Task objective ->
Across the lines of the records below, how many have the string "unfold" in them? Answer with the number alone.

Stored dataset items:
(* ===== verification/File.v ===== *)
(** * Value table files (src/src/file.rs)

    A file is the list of its bytes. What the operating system may refuse
    (no space, permissions) is not modelled; a read past the end of the file
    is [UnexpectedEof], as [read_exact_at] reports it. *)

From S2P Require Import Prelude.
From S2P Require Import Bytes.
From S2P Require Import Ids.
From stdpp Require Import options.
#[local] Set Default Proof Using "Type*".

(** ** Files of the operating system *)

(** [File::set_len]. *)
Definition set_len (n : nat) (f : bytes) : bytes :=
  take n f ++ replicate (n - length f) x00.

(** [FileExt::read_exact_at] into a buffer of [n] bytes. *)
Definition read_exact_at (n offset : nat) (f : bytes) : outcome bytes :=
  if (offset + n <=? length f)%nat then Ok (take n (drop offset f))
  else Err (Io UnexpectedEof).

(** [FileExt::write_all_at]: a hole between the end of the file and the offset
    reads as zeros. *)
Definition write_all_at (d : bytes) (offset : nat) (f : bytes) : bytes :=
  let f' := f ++ replicate (offset - length f) x00 in
  take offset f' ++ d ++ drop (offset + length d) f'.

(** ** [TableFile] *)

Definition GROW_SIZE_BYTES : Z := 256 * 1024.

Record TableFile := MkTableFile {
  file : option bytes;
  capacity : Z;
  dirty : bool;
  file_id : ValueTableId;
}.

Module TableFile.

(** [TableFile::open]: [existing] is the content of the file at the path, if
    there is one. *)
Definition open (existing : option bytes) (entry_size : Z) (id : ValueTableId) : TableFile :=
  match existing with
  | Some f =>
      if (length f =? 0)%nat then
        let capacity := GROW_SIZE_BYTES / entry_size in
        MkTableFile (Some (set_len (Z.to_nat (wrap64 (capacity * entry_size))) f))
          capacity false id
      else MkTableFile (Some f) (Z.of_nat (length f) / entry_size) false id
  | None => MkTableFile None 0 false id
  end.

(** [TableFile::read_at]. *)
Definition read_at (t : TableFile) (n : nat) (offset : Z) : outcome bytes :=
  f ← unwrap (file t); read_exact_at n (Z.to_nat offset) f.

(** [TableFile::write_at]. *)
Definition write_at (buf : bytes) (offset : Z) : ST TableFile unit := fun t =>
  let t := MkTableFile (file t) (capacity t) true (file_id t) in
  match file t with
  | Some f =>
      (Ok tt, MkTableFile (Some (write_all_at buf (Z.to_nat offset) f)) (capacity t)
                true (file_id t))
  | None => (Panic, t)
  end.

(** [TableFile::grow], which creates the file ([create_file]) when there is
    none. *)
Definition grow (entry_size : Z) : ST TableFile unit := fun t =>
  let capacity := wrap64 (capacity t + GROW_SIZE_BYTES / entry_size) in
  let f := default [] (file t) in
  (Ok tt, MkTableFile (Some (set_len (Z.to_nat (wrap64 (capacity * entry_size))) f))
            capacity (dirty t) (file_id t)).

(** [TableFile::flush]: the data reaches the disk, the dirty flag is reset. *)
Definition flush : ST TableFile unit := fun t =>
  (Ok tt, MkTableFile (file t) (capacity t) false (file_id t)).

End TableFile.

(** ** Reads of what was written *)

Lemma length_set_len n f : length (set_len n f) = n.
Proof. unfold set_len. len. Qed.

Lemma set_len_prefix n f : (length f ≤ n)%nat → set_len n f = f ++ replicate (n - length f) x00.
Proof. intros. unfold set_len. by rewrite take_ge by lia. Qed.

Lemma length_write_all_at d o f :
  length (write_all_at d o f) = Nat.max (length f) (o + length d).
Proof. unfold write_all_at. len. Qed.

#[export] Hint Rewrite length_set_len length_write_all_at : pdb.

(** A write reads back, whatever the file held. *)
Lemma read_write_same d o f : read_exact_at (length d) o (write_all_at d o f) = Ok d.
Proof.
  unfold read_exact_at. rewrite length_write_all_at.
  destruct (Nat.leb_spec (o + length d) (Nat.max (length f) (o + length d))); [|lia].
  f_equal. unfold write_all_at. apply take_drop_splice_same. len.
Qed.

(** The window [o', o' + n) of the file, when the write covers its first
    [length d] bytes: the data followed by what was there. *)
Lemma read_write_prefix d o n f :
  (length d ≤ n)%nat → (o + n ≤ length f)%nat →
  read_exact_at n o (write_all_at d o f) = Ok (d ++ take (n - length d) (drop (o + length d) f)).
Proof.
  intros. unfold read_exact_at. rewrite length_write_all_at.
  destruct (Nat.leb_spec (o + n) (Nat.max (length f) (o + length d))); [|lia].
  f_equal. unfold write_all_at. replace (o - length f)%nat with 0%nat by lia.
  rewrite app_nil_r, drop_app_length' by len.
  rewrite take_app_ge by lia. done.
Qed.

(** A disjoint window is unchanged. *)
Lemma read_write_other d o o' n f :
  (o' + n ≤ o ∨ o + length d ≤ o')%nat → (o' + n ≤ length f)%nat →
  read_exact_at n o' (write_all_at d o f) = read_exact_at n o' f.
Proof.
  intros Hdis Hlen. unfold read_exact_at. rewrite length_write_all_at.
  destruct (Nat.leb_spec (o' + n) (length f)); [|lia].
  destruct (Nat.leb_spec (o' + n) (Nat.max (length f) (o + length d))); [|lia].
  f_equal. unfold write_all_at. destruct Hdis.
  - rewrite take_drop_splice_before by len. by rewrite drop_app_le, take_app_le by len.
  - replace (o - length f)%nat with 0%nat by lia. rewrite app_nil_r.
    by rewrite take_drop_splice_after by len.
Qed.

(** Growing a file does not change a window that was inside it. *)
Lemma read_set_len o n m f :
  (o + n ≤ length f)%nat → (length f ≤ m)%nat →
  read_exact_at n o (set_len m f) = read_exact_at n o f.
Proof.
  intros. unfold read_exact_at. rewrite length_set_len.
  destruct (Nat.leb_spec (o + n) m), (Nat.leb_spec (o + n) (length f)); try lia.
  f_equal. rewrite set_len_prefix by done. by rewrite drop_app_le, take_app_le by len.
Qed.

Response ->
10